Does Refinancing a Car Loan Lower Credit Scores?

Consumers refinance cars for various reasons, according to Edmunds.com editor Philip Reed. For example, you may want to refinance a high interest loan because your credit score now qualifies you for better terms. You may have discovered that your dealer-arranged financing is above market rates. You may have signed up for a short repayment term, but your financial picture changed and you need smaller payments. Be aware that loan refinancing affects your credit score.

Loan Applications

    Banks and other financial companies order your credit information from at least one of the major credit bureaus when you apply for loans. This credit review is called a "hard inquiry," according to The Fair Isaac scoring company's MyFICO website.
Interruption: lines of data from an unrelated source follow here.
Lemma getInstances_key {W} (h : env W) `{!PolicyServer h} r request w :
  let '(w', t, res) := run h w (getInstances r request) in
  ∀ m o, res = Returned (Ok (Some (m, o))) → p_key m = request.
Proof.
  unfold getInstances, skip_and_trigger, triggerSpecSyncReconcile; simpl.
  destruct (h w (OPolicyGet Managed request)) as [w1 x] eqn:E; apply policy_get in E as [_ E].
  destruct x as [m'|e]; simpl.
  - apply policy_key in E. destruct (OnMulticlusterhub r); simpl; [by intros m o [= <- _]|].
    destruct (h w1 _) as [w2 [hub|e]]; repeat (case_match; simplify_eq/=); try done;
      by intros m o [= <- _].
  - destruct (IsNotFound e); simpl; [|done]. destruct (OnMulticlusterhub r); simpl; [done|].
    destruct (h w1 _) as [w2 [hub|e']]; by repeat (case_match; simplify_eq/=).
Qed.

(** Any property that holds of the calls of the two functions. *)
Lemma getInstances_all (P : op → Prop) r request :
  (∀ c k, P (OPolicyGet c k)) → (∀ k, P (OSendSpecSync k)) → all_ops P (getInstances r request).
Proof.
  intros Hget Hsend. unfold getInstances, skip_and_trigger, triggerSpecSyncReconcile; simpl.
  split; [apply Hget|].
  intros [m|e]; repeat (case_match; simpl; try done); split; try apply Hget; intros [hub|e'];
    by repeat (case_match; simpl; try done).
Qed.
Lemma after_templates_updates s :
  policy_updates (trace_of (run (const_env f) tt (after_templates r request instance s))) =
  finalizer_updates (addFinalizer s).
Proof.
  assert (∀ o, housekeeping instance o → no_policy_update o) as HP by by intros [].
  unfold after_templates.
  destruct (eval f (update_watcher request s)) as [err|] eqn:Ew.
  2:{ exfalso. revert Ew. unfold update_watcher. by case_match. }
  rewrite (updates_bind f _ _ _ Ew), quiet_updates by by apply (update_watcher_calls request instance).
  set (noted := match err with Some _ => _ | None => _ end).
  assert (∃ s1, eval f noted = Returned s1 ∧ addFinalizer s1 = addFinalizer s) as (s1 & Es & Hs).
  { unfold noted. destruct err as [e|]; [|by eexists]. rewrite eval_bind. destruct (IsNotFound e); by eexists. }
  rewrite (updates_bind f _ _ _ Es). rewrite quiet_updates.
  2:{ unfold noted. destruct err as [e|]; [|done]. apply all_ops_bind; [|done].
      case_match; by apply all_ops_call. }
  destruct (eval f (cleanUpExcessTemplates r instance (templateNames s1))) as [err'|] eqn:Ec.
  2:{ by apply safe_eval in Ec; [|apply cleanup_safe]. }
  rewrite (updates_bind f _ _ _ Ec). rewrite quiet_updates by by apply (sync_quiet r instance), cleanup_causal.
  cbv zeta. rewrite <- Hs, <- (note_error_flag err' s1). set (s2 := note_error err' s1).
  destruct (eval f (update_finalizer instance s2)) as [s3|] eqn:Eu.
  - rewrite (updates_bind f _ _ _ Eu), update_finalizer_updates. apply app_nil_r.
  - rewrite (updates_bind_panic f _ _ Eu). apply update_finalizer_updates.
Qed.

Lemma loop_quiet top :
  all_ops no_policy_update (for_each (sync_template r request instance top)
    (enumerate (ps_PolicyTemplates (p_Spec instance))) (SyncState None [] [] false top)).
Proof.
  apply (sync_quiet r instance), causal_for_each. intros t s [i p] Hin. apply sync_template_causal. simpl.
  apply enumerate_lookup in Hin. by eapply list_elem_of_lookup_2.
Qed.

End synced.

(** ** Properties *)

(** C12: a policy that is being deleted and has the cleanup finalizer loses it, and no other
    finalizer, exactly when the policy has no templates, or when the client can be built, the template
    names are unique and nothing is left of any template; an error of that update is returned.
    Otherwise the policy is not updated: with duplicate template names the reconcile ends without an
    error, so that nothing tries again, and in all other cases it returns an error.  The API server is
    one that answers the same call always the same. *)
Theorem finalizer_removed_after_cleanup `{U : UnstructuredLib} `{D : DecodeLib} `{R : MapRange}
    `{F : FmtLib} `{S : SchemeLib} `{O : OwnerLib} (f : ∀ o, ans o) r request instance :
  f (OPolicyGet Managed request) = Ok instance →
  is_Some (m_DeletionTimestamp (p_Meta instance)) → hasClusterwideFinalizer instance = true →
  let '(_, t, res) := run (const_env f) tt (Reconcile r request) in
  finalizer_outcome f instance (policy_updates t) res.
Proof.
  intros Hget Hdel Hfin. destruct (Reconcile_found r request instance (const_env f) tt Hget)
    as ([] & Ht & Hres).
  destruct (run (const_env f) tt (Reconcile r request)) as [[w t] res]. cbn [trace_of result_of fst snd] in *.
  subst t res. change (policy_updates (ev ?o ?x :: ?l)) with (policy_updates l).
  rewrite eval_const. by apply reconcile_deleted.
Qed.

(** C14: the finalizer follows the objects.  When all templates were gone through, the policy needs
    the finalizer exactly when one of them leaves a cluster-scoped object: its kind is known, may be
    synced and is cluster scoped, its dependencies are met and do not conflict, and its object was
    created, was right, or could be updated.  The policy is updated when it needs the finalizer and
    has none, or the other way round, and the update adds or removes this finalizer and no other.
    When the loop stops early the policy is left alone.  So a cluster-scoped object that is there but
    could not be read or updated does not keep the finalizer.  The API server is one that answers the
    same call always the same. *)
Theorem finalizer_follows_objects `{U : UnstructuredLib} `{!UnstructuredLaws U} `{D : DecodeLib}
    `{R : MapRange} `{!MapRangeLaws R} `{F : FmtLib} `{S : SchemeLib} `{O : OwnerLib}
    (f : ∀ o, ans o) r request instance :
  let top := top_level_deps r (ps_Dependencies (p_Spec instance)) in
  let templates := enumerate (ps_PolicyTemplates (p_Spec instance)) in
  let t := trace_of (run (const_env f) tt (sync_templates r request instance)) in
  match eval f (for_each (sync_template r request instance top) templates
                  (SyncState None [] [] false top)) with
  | Returned (inl _) =>
      ∃ needed, (needed = true ↔ Exists (leaves_clusterwide f r instance top) templates) ∧
        policy_updates t =
          if hasClusterwideFinalizer instance ==? needed then [] else [with_finalizer needed instance]
  | _ => policy_updates t = []
  end.
Proof.
  cbv zeta. unfold sync_templates. set (top := top_level_deps _ _).
  assert (∀ o, housekeeping instance o → no_policy_update o) as HP by by intros [].
  rewrite (updates_bind f _ _ _ (top_level_eval f r instance)), quiet_updates.
  2:{ apply all_ops_fold_each. intros. by apply (add_top_level_calls instance). }
  fold top. set (loop := for_each _ _ _).
  assert (policy_updates (trace_of (run (const_env f) tt loop)) = []) as Hq
    by apply quiet_updates, loop_quiet.
  pose proof (loop_sets f r request instance top (enumerate (ps_PolicyTemplates (p_Spec instance)))
    (SyncState None [] [] false top)) as Hs. fold loop in Hs.
  destruct (eval f loop) as [[s|x]|] eqn:E.
  - exists (addFinalizer s). split; [rewrite Hs; simpl; naive_solver|].
    by rewrite (updates_bind f _ _ _ E), Hq, after_templates_updates.
  - by rewrite (updates_bind f _ _ _ E), Hq.
  - by rewrite (updates_bind_panic f _ _ E), Hq.
Qed.
(** The message with its compliance when the webhook does not enforce a constraint. *)
Definition webhook_disabled_msg (enforcementAction msg : string) : string :=
  "The Gatekeeper validating webhook is disabled but the constraint's spec.enforcementAction is " +:+
  enforcementAction +:+ ". " +:+ msg.

(** The test on the details of the refreshed policy; [None] is a nil pointer that is followed. *)
Definition needs_event (refreshedPolicy : Policy) (templateIndex : nat) (compliance msg : string)
    : option bool :=
  let details := st_Details (p_Status refreshedPolicy) in
  if Nat.ltb (length details) (templateIndex + 1) then Some true
  else
    match mjoin (details !! templateIndex) with
    | None => None
    | Some d =>
        match dpt_History d with
        | [] => Some true
        | h :: _ => Some (ch_Message h !=? (compliance +:+ "; " +:+ msg))
        end
    end.

Definition policy_owner (p : Policy) : OwnerReference :=
  OwnerRef (p_APIVersion p) (p_Kind p) (p_Name p) (p_UID p) "".

(** The second half of [sendComplianceEvent]. *)
Definition send_if_new (policy : Policy) (constraint : unstructured) (templateIndex : nat)
    (msg compliance : string) : prg (option error) :=
  let! refreshed := call (OPolicyGet Managed (NN (p_Namespace policy) (p_Name policy))) in
  let refreshedPolicy := match refreshed with Ok p => p | Err _ => policy end in
  let owner := policy_owner refreshedPolicy in
  let kn := PolicyKindName (p_Name policy) (u_Kind constraint) (u_Name constraint) in
  match needs_event refreshedPolicy templateIndex compliance msg with
  | None => Panic
  | Some true =>
      let msgSHA1 := sha1 msg in
      let! existing := call (OMsgLoad kn) in
      if existing ==? Some msgSHA1 then Ret None
      else
        let reason := EventReason (u_Namespace constraint) (u_Name constraint) in
        let! err := SendEvent sender (Some constraint) owner reason msg compliance in
        match err with
        | Some err => Ret (Some err)
        | None =>
            do! call (OMsgStore kn msgSHA1) in
            Ret None
        end
  | Some false =>
      do! call (OMsgDelete kn) in
      Ret None
  end.

Definition sendComplianceEvent (policy : Policy) (constraint : unstructured) (templateIndex : nat)
    (msg compliance : string) : prg (option error) :=
  let '(enforcementAction, _) := getEnforcementAction constraint in
  if enforcementAction ==? "deny" then
    let! enabled := webhookEnabled in
    match enabled with
    | Err err => Ret (Some err)
    | Ok true => send_if_new policy constraint templateIndex msg compliance
    | Ok false =>
        send_if_new policy constraint templateIndex (webhook_disabled_msg enforcementAction msg)
          NonCompliant
    end
  else send_if_new policy constraint templateIndex msg compliance.

(** ** Reconcile *)

(** One round of the loop over the violations: the message so far; [None] is a failed type
    assertion. *)
Definition add_violation (msg : string) (violation : json) : option string :=
  match violation with
  | JObj v =>
      let msg := if msg !=? "" then msg +:+ "; " else msg in
      let name :=
        match v !! "namespace", v !! "name" with
        | Some (JStr ns), Some (JStr n) => Some (ns +:+ "/" +:+ n)
        | Some _, _ => None
        | None, Some (JStr n) => Some n
        | None, _ => None
        end in
      (λ name,
        msg +:+ print_value (v !! "enforcementAction") +:+ " - " +:+ print_value (v !! "message") +:+
        " (on " +:+ print_value (v !! "kind") +:+ " " +:+ name +:+ ")") <$> name
  | _ => Some msg
  end.

Definition violations_msg (violations : list json) : option string :=
  foldl (λ msg v, msg ≫= λ msg, add_violation msg v) (Some "") violations.

(** The status event of one constraint that was found. *)
Definition relay_audit (policy : Policy) (templateIndex : nat) (constraint : unstructured)
    : prg (option error) :=
  let '(_, auditRan, _) := NestedInt64 (u_Object constraint) ["status"; "totalViolations"] in
  if negb auditRan then Ret None
  else
    let '(violations, _, err) := NestedSlice (u_Object constraint) ["status"; "violations"] in
    match err with
    | Some _ =>
        sendComplianceEvent policy constraint templateIndex "The constraint status is invalid"
          NonCompliant
    | None =>
        match violations with
        | [] =>
            sendComplianceEvent policy constraint templateIndex "The constraint has no violations"
              Compliant
        | _ =>
            match violations_msg violations with
            | None => Panic
            | Some msg => sendComplianceEvent policy constraint templateIndex msg NonCompliant
            end
        end
    end.

(** The body of the loop over the templates; the state is [constraintsSet]. *)
Definition relay_template (policyObjID : ObjectIdentifier) (policy : Policy)
    (constraintsSet : gset policyKindName) (it : nat * PolicyTemplate)
    : prg (ctl (gset policyKindName) reconciled) :=
  let '(templateIndex, template) := it in
  match UnmarshalObject (pt_Raw template) with
  | Err _ => Ret (Next constraintsSet)
  | Ok templateUnstructured =>
      let templateGVK := u_GVK templateUnstructured in
      if gvk_Group templateGVK !=? GConstraint then Ret (Next constraintsSet)
      else
        let constraintName := u_Name templateUnstructured in
        let pkn := PolicyKindName (p_Name policy) (gvk_Kind templateGVK) constraintName in
        let constraintsSet := {[pkn]} ∪ constraintsSet in
        let crdName := ToLower (gvk_Kind templateGVK) +:+ "." +:+ GConstraint in
        let! crd := call (OWatchGet policyObjID crdGVK "" crdName) in
        match crd with
        | Err err => Ret (Exit (done_err err))
        | Ok None => Ret (Next constraintsSet)
        | Ok (Some _) =>
            let! constraint := call (OWatchGet policyObjID templateGVK
              (u_Namespace templateUnstructured) constraintName) in
            match constraint with
            | Err err => Ret (Exit (done_err err))
            | Ok None => Ret (Next constraintsSet)
            | Ok (Some constraint) =>
                let! err := relay_audit policy templateIndex constraint in
                match err with
                | Some err => Ret (Exit (done_err err))
                | None => Ret (Next constraintsSet)
                end
            end
        end
  end.

(** [r.lastSentMessages.Range(...)]: the visited keys that satisfy [drop] are deleted. *)
Definition clear_messages (drop : policyKindName → bool) : prg unit :=
  let! keys := call OMsgRange in
  fold_each (λ _ key, if drop key then call (OMsgDelete key) else Ret tt) keys tt.

Definition relay_templates (policyObjID : ObjectIdentifier) (policy : Policy) : prg reconciled :=
  let! out := for_each (relay_template policyObjID policy)
    (enumerate (ps_PolicyTemplates (p_Spec policy))) ∅ in
  match out with
  | inr res => Ret res
  | inl constraintsSet =>
      do! clear_messages (λ key,
            (pkn_Policy key ==? p_Name policy) && negb (bool_decide (key ∈ constraintsSet))) in
      Ret done_ok
  end.

(** The policy is gone: forget its messages and its watches. *)
Definition policy_gone (policyObjID : ObjectIdentifier) (request : NamespacedName)
    : prg reconciled :=
  do! clear_messages (λ key, pkn_Policy key ==? nn_Name request) in
  let! err := call (ORemoveWatcher policyObjID) in
  match err with
  | Some err => if has_reason InvalidInput err then Ret done_ok else Ret (done_err err)
  | None => Ret done_ok
  end.

Definition policyObjID (request : NamespacedName) : ObjectIdentifier :=
  ObjID policy_group policy_version "Policy" (nn_Namespace request) (nn_Name request).

Definition Reconcile (request : NamespacedName) : prg reconciled :=
  let! uninstalling := call OReadUninstalling in
  if uninstalling : bool then Ret requeue_5m
  else
    let id := policyObjID request in
    let! got := call (OPolicyGet Managed request) in
    match got with
    | Err err => if IsNotFound err then policy_gone id request else Ret (done_err err)
    | Ok policy =>
        let! err := call (OStartQueryBatch id) in
        match err with
        | Some err => Ret (done_err err)
        | None =>
            defer (relay_templates id policy)
              (do! call (OEndQueryBatch id) in Ret tt)
        end
    end.
(* ===== verification/EventCache.v ===== *)
(** * main.go: the events the managers keep and send

    [getManager] tells the cache which events of the cluster namespace to keep, and which of their
    fields ([FieldSelector], [Transform]); status-sync reads its events from that cache.  [main]
    replaces the key by which the event recorder recognises repeated events ([SpamKeyFunc]). *)

From S2P Require Import Prelude GoStrings K8s Utils StatusHistory StatusEvents.

(** ** Field selectors *)

(** One requirement of a selector: a field equals, or does not equal, a value. *)
Inductive requirement :=
| FieldEquals (field value : string)
| FieldNotEquals (field value : string).

(** The selectable fields of an Event that the selectors name. *)
Definition event_field (e : Event) (field : string) : string :=
  if field ==? "involvedObject.kind" then ref_Kind (e_InvolvedObject e)
  else if field ==? "reason" then e_Reason e
  else if field ==? "metadata.name" then e_Name e
  else "".

Definition meets (get : string → string) (r : requirement) : bool :=
  match r with
  | FieldEquals f v => get f ==? v
  | FieldNotEquals f v => get f !=? v
  end.

Definition selects (s : list requirement) (e : Event) : bool := forallb (meets (event_field e)) s.

(** The selector for events that [getManager] parses. *)
Definition event_selector : list requirement :=
  [FieldEquals "involvedObject.kind" "Policy";
   FieldNotEquals "reason" "PolicySpecSync";
   FieldNotEquals "reason" "PolicyTemplateSync";
   FieldNotEquals "reason" "PolicyStatusSync"].

(** [Transform]: the fields that are kept, the others zero. *)
Definition cache_transform (e : Event) : Event := {|
  e_Name := e_Name e;
  e_Namespace := e_Namespace e;
  e_InvolvedObject := e_InvolvedObject e;
  e_Reason := e_Reason e;
  e_Message := e_Message e;
  e_Component := "";
  e_Host := "";
  e_FirstTimestamp := zero_time;
  e_LastTimestamp := e_LastTimestamp e;
  e_Count := 0;
  e_Type := "";
  e_Action := "";
  e_ReportingController := "";
  e_ReportingInstance := "";
  e_Related := None |}.

(** What a list from the cache returns when the API server has [events]. *)
Definition cached_events (events : list Event) : list Event :=
  map cache_transform (List.filter (selects event_selector) events).

(** ** The key of the spam filter *)

Definition SpamKeyFunc (e : Event) : string :=
  let o := e_InvolvedObject e in
  Join [e_Component e; e_Host e; ref_Kind o; ref_Namespace o; ref_Name o; ref_UID o;
        ref_APIVersion o; e_Reason e; e_Message e] "".

(** ** Lemmas *)

(** The bookkeeping events of the controllers are not compliance events. *)
Lemma sync_reason_no_template reason :
  reason ∈ ["PolicySpecSync"; "PolicyTemplateSync"; "PolicyStatusSync"] →
  template_of_reason reason = None.
Proof. rewrite !elem_of_cons, elem_of_nil. by intros [->|[->|[->|[]]]]. Qed.

Lemma cache_transform_add instance m e :
  add_event instance m (cache_transform e) = add_event instance m e.
Proof. reflexivity. Qed.

(** An event of the policy that the cache drops would have been skipped anyway. *)
Lemma dropped_event_add instance m e :
  (ref_UID (e_InvolvedObject e) = p_UID instance → ref_Kind (e_InvolvedObject e) = "Policy") →
  selects event_selector e = false → add_event instance m e = m.
Proof.
  intros Hkind Hsel. unfold add_event. case_match eqn:Hu; [|done]. breflect.
  rewrite sync_reason_no_template; [done|]. unfold selects, event_selector, event_field in Hsel.
  cbn in Hsel. rewrite (Hkind Hu), bool_decide_refl in Hsel. cbn in Hsel.
  rewrite !andb_false_iff, !negb_false_iff, !bool_decide_eq_true in Hsel.
  rewrite !elem_of_cons. naive_solver.
Qed.

(** ** Properties *)

(** C24: status-sync sees through the cache what it would see on the API server.  Of the events of
    a policy (whose UID no other kind of object has), those the selector drops never name a
    template, and the transformation keeps all that is read: the histories by template are the
    same. *)
Theorem event_cache_faithful instance events :
  (∀ e, e ∈ events → ref_UID (e_InvolvedObject e) = p_UID instance →
        ref_Kind (e_InvolvedObject e) = "Policy") →
  foldl (add_event instance) ∅ (cached_events events) = foldl (add_event instance) ∅ events.
Proof.
  intros Hkind. unfold cached_events. generalize (∅ : gmap string (list ComplianceHistory)).
  induction events as [|e l IH]; intros m; [done|]. cbn [List.filter foldl].
  assert (∀ e', e' ∈ l → ref_UID (e_InvolvedObject e') = p_UID instance →
    ref_Kind (e_InvolvedObject e') = "Policy") as Hl by (intros e' ?; apply Hkind; by right).
  destruct (selects event_selector e) eqn:Hs; cbn [map foldl].
  - by rewrite cache_transform_add, IH.
  - rewrite IH by done. f_equal. symmetry. apply dropped_event_add; [|done]. apply Hkind. by left.
Qed.

(** The spam filter tells apart two events that differ in their message only. *)
Theorem spam_key_message e e' :
  SpamKeyFunc e = SpamKeyFunc e' → e_Component e = e_Component e' → e_Host e = e_Host e' →
  e_InvolvedObject e = e_InvolvedObject e' → e_Reason e = e_Reason e' → e_Message e = e_Message e'.
Proof.
  unfold SpamKeyFunc. intros H Hc Hh Ho Hr. rewrite Hc, Hh, Ho, Hr in H. cbn [Join] in H.
  assert (∀ s a b, s +:+ a = s +:+ b → a = b) as Hinj.
  { induction s as [|c s IH]; intros a b Hab; [exact Hab|]. apply IH. by injection Hab. }
  repeat (apply Hinj in H). exact H.
Qed.

(** ** A concrete run *)

Definition demo_event (kind uid reason : string) : Event := {|
  e_Name := "ns.policy.17"; e_Namespace := "managed";
  e_InvolvedObject := ObjRef kind "managed" "ns.policy" uid "v1";
  e_Reason := reason; e_Message := "Compliant; ok"; e_Component := "c"; e_Host := "h";
  e_FirstTimestamp := 5; e_LastTimestamp := 7; e_Count := 1; e_Type := "Normal"; e_Action := "";
  e_ReportingController := ""; e_ReportingInstance := ""; e_Related := None |}.

(** One event is kept and two are dropped; the histories are the same. *)
Lemma event_cache_faithful_witness :
  let p := MkPolicy "v1" "Policy" (new_meta "ns.policy" "managed") (Spec "" [] [] "") (Status "" [] "") in
  let l := [demo_event "Policy" "" "policy: managed/t"; demo_event "Policy" "" "PolicyStatusSync";
            demo_event "Pod" "x" "policy: managed/t"] in
  length (cached_events l) = 1 ∧
  foldl (add_event p) ∅ (cached_events l) = foldl (add_event p) ∅ l.
Proof.
  intros p l. split; [vm_compute; reflexivity|]. apply (event_cache_faithful p l).
  assert (Forall (λ e, ref_UID (e_InvolvedObject e) = p_UID p →
    ref_Kind (e_InvolvedObject e) = "Policy") l) as H.
  { repeat constructor. discriminate. }
  rewrite Forall_forall in H. exact H.
Defined.
Lemma shutdown_only_after_setup_failure_witness :
  exists depth_msg info_msg env e,
    Frame depth_msg info_msg env ∈ [Connect 1; Frame msg0 info0 env_kernel_fails] /\
    haveOpenCL env = true /\
    setup_exception env = Some e /\
    (LError, "An error occured during OCL setup! " +:+ what e)
      ∈ ros_log (run (onInit ∅ "/opt/pses") [Connect 1; Frame msg0 info0 env_kernel_fails]).
Proof.
  apply (shutdown_only_after_setup_failure ∅ "/opt/pses"
           [Connect 1; Frame msg0 info0 env_kernel_fails]).
  vm_compute. reflexivity.
Defined.

(** *** Metadata and time stamp *)

(** The metadata depend on the frame through its dimensions only, and the
    pixel count is the product of width and height reduced modulo [2^32]: it
    is the true count when the product fits 32 bits and falls short of it
    otherwise (a frame of 65536 x 65536 pixels gets a count of 0). *)
Theorem metadata_pixel_count (depth_msg : ImageMsg) :
  0 <= img_width depth_msg < uint32_max ->
  0 <= img_height depth_msg < uint32_max ->
  let md := make_metadata depth_msg in
  md_width md = img_width depth_msg /\
  md_height md = img_height depth_msg /\
  md_n_pixels md = (img_width depth_msg * img_height depth_msg) mod uint32_max /\
  (img_width depth_msg * img_height depth_msg < uint32_max ->
   md_n_pixels md = img_width depth_msg * img_height depth_msg) /\
  (uint32_max <= img_width depth_msg * img_height depth_msg ->
   md_n_pixels md < img_width depth_msg * img_height depth_msg) /\
  (forall other,
     img_width other = img_width depth_msg ->
     img_height other = img_height depth_msg ->
     make_metadata other = md).
Proof.
  intros Hw Hh. cbv zeta.
  unfold make_metadata, to_uint32; cbn [md_width md_height md_n_pixels].
  rewrite (Z.mod_small (img_width depth_msg)) by exact Hw.
  rewrite (Z.mod_small (img_height depth_msg)) by exact Hh.
  repeat split.
  - intros Hfit. apply Z.mod_small. nia.
  - intros Hbig.
    pose proof (Z.mod_pos_bound (img_width depth_msg * img_height depth_msg) uint32_max
                  ltac:(unfold uint32_max; lia)).
    lia.
  - intros other Hw' Hh'. rewrite Hw', Hh'.
    rewrite (Z.mod_small (img_width depth_msg)) by exact Hw.
    rewrite (Z.mod_small (img_height depth_msg)) by exact Hh.
    reflexivity.
Qed.

Lemma metadata_pixel_count_witness :
  md_n_pixels (make_metadata msg_huge) = 0 /\
  md_n_pixels (make_metadata msg_2x2) = 4.
Proof.
  split.
  - destruct (metadata_pixel_count msg_huge) as (_ & _ & H & _).
    + vm_compute. split; [discriminate|reflexivity].
    + vm_compute. split; [discriminate|reflexivity].
    + rewrite H. reflexivity.
  - destruct (metadata_pixel_count msg_2x2) as (_ & _ & _ & H & _).
    + vm_compute. split; [discriminate|reflexivity].
    + vm_compute. split; [discriminate|reflexivity].
    + apply H. vm_compute. reflexivity.
Defined.

Lemma is_uint32_time_range (t : Time) :
  is_uint32_time t = true ->
  0 <= sec t < uint32_max /\ 0 <= nsec t < uint32_max.
Proof.
  unfold is_uint32_time, is_uint32.
  intros [[Hs0 Hs1]%andb_true_iff [Hn0 Hn1]%andb_true_iff]%andb_true_iff.
  apply Z.leb_le in Hs0, Hn0. apply Z.ltb_lt in Hs1, Hn1. lia.
Qed.

(** The stamp written on a cloud, [toNSec() / 1000]: for a [ros::Time] the
    64-bit nanosecond count never wraps, the stamp is that count in
    microseconds rounded down, so that less than a microsecond is lost, and a
    later frame never gets an earlier stamp. *)
Theorem stamp_rounds_down_and_keeps_order (t1 t2 : Time) :
  is_uint32_time t1 = true ->
  is_uint32_time t2 = true ->
  toNSec t1 = total_nsec t1 /\
  1000 * (toNSec t1 / 1000) <= total_nsec t1 < 1000 * (toNSec t1 / 1000) + 1000 /\
  (total_nsec t1 <= total_nsec t2 -> toNSec t1 / 1000 <= toNSec t2 / 1000).
Proof.
  intros [Hs1 Hn1]%is_uint32_time_range [Hs2 Hn2]%is_uint32_time_range.
  unfold uint32_max in *.
  assert (E1 : toNSec t1 = total_nsec t1).
  { unfold toNSec, total_nsec, uint64_max. apply Z.mod_small. lia. }
  assert (E2 : toNSec t2 = total_nsec t2).
  { unfold toNSec, total_nsec, uint64_max. apply Z.mod_small. lia. }
  rewrite E1, E2. split; [reflexivity|]. split.
  - pose proof (Z.div_mod (total_nsec t1) 1000 ltac:(lia)).
    pose proof (Z.mod_pos_bound (total_nsec t1) 1000 ltac:(lia)). lia.
  - intros Hle. apply Z.div_le_mono; lia.
Qed.
(** X20.  The file [save] produces passes the type test of [loadFile]: its
    name ends in ".tex" whatever the date string is, and the type of its
    blob contains "text/".  So a [File] with that name is accepted whatever
    type the system reports for it, and one with that type whatever it is
    called. *)
Theorem saved_file_is_accepted_by_loadFile {B : Browser}
    (text_of : jsstring -> jsstring) (iso : jsstring) (d : Desk) :
  exists file,
    last (downloads (save text_of iso d)) = Some file /\
    downloadName file = lit "latex-document-" ++ take 10 iso ++ lit ".tex" /\
    (forall type text, accepted (MkFile type (downloadName file) text)) /\
    (forall name text, accepted (MkFile (downloadType file) name text)) /\
    (forall parseLatex type text w,
       statusText (loadFile parseLatex (MkFile type (downloadName file) text) w)
       <> lit "Please upload a valid LaTeX (.tex) file").
Proof.
  eexists. split; [apply last_snoc|]. cbn [downloadName downloadType].
  split; [reflexivity|].
  assert (Hname : endsWith (lit ".tex")
                    (lit "latex-document-" ++ take 10 iso ++ lit ".tex") = true).
  { rewrite app_assoc. apply endsWith_app. }
  split; [|split].
  - intros type text. right. exact Hname.
  - intros name text. left. reflexivity.
  - intros parseLatex type text w. unfold loadFile.
    cbn [fileType fileName fileText]. rewrite Hname, andb_false_r.
    unfold try_load. cbn [fileText]. destruct text as [t|].
    + destruct (1000000 <? N.of_nat (length t))%N; [cbn; discriminate|].
      unfold parse_and_show. destruct (parsed_nodes parseLatex t) as [ns|];
        cbn; discriminate.
    + cbn. discriminate.
Qed.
A single inquiry may have no effect, but additional credit checks may pull down your credit score by as much as five points each. This does not hurt you if you have a comfortably high score, but it can push you down to a sub prime level if your score is borderline.

Loan Shopping

    Loan shopping often means filling out a number of applications within a relative short time frame. All of these hard inquiries pop up on your Experian, Equifax and TransUnion credit reports. Multiple credit checks by lenders look very bad on your records because statistics show that you are eight times more prone to file bankruptcy if your credit files show six or more hard inquiries, according to the MyFICO site. Avoid the damage by confining your rating shopping to a two-week period, as scorers will recognize what you are doing and view them as a single credit check.

Payment History

    Companies that finance car loans usually report your payment performance to the Experian, Equifax and TransUnion credit bureaus. The MyFICO site considers on-time payments and delinquencies in its credit score calculations, where they make up 35 percent of your score. Your refinanced car loan will raise your score if never miss a payment deadline. Car loans also add variety to your credit use, which supports a good credit rating. MSN Money writer Liz Pulliam Weston explains that you need a mix of revolving accounts and installment loans to maximize your score.

Considerations

    Your car payments drop if your new loan runs the same length as your previous financing, according to Tara Baukus Mello of Bankrate.com. For example, if you refinance a five-year car loan after making two years of payments and get a new five-year loan, the payment goes down because your balance is lower than what you financed originally and you are paying less interest. This helps if money is tight, but it is better to get a loan for the shortest possible term to avoid owing more than your car is worth for an extended period.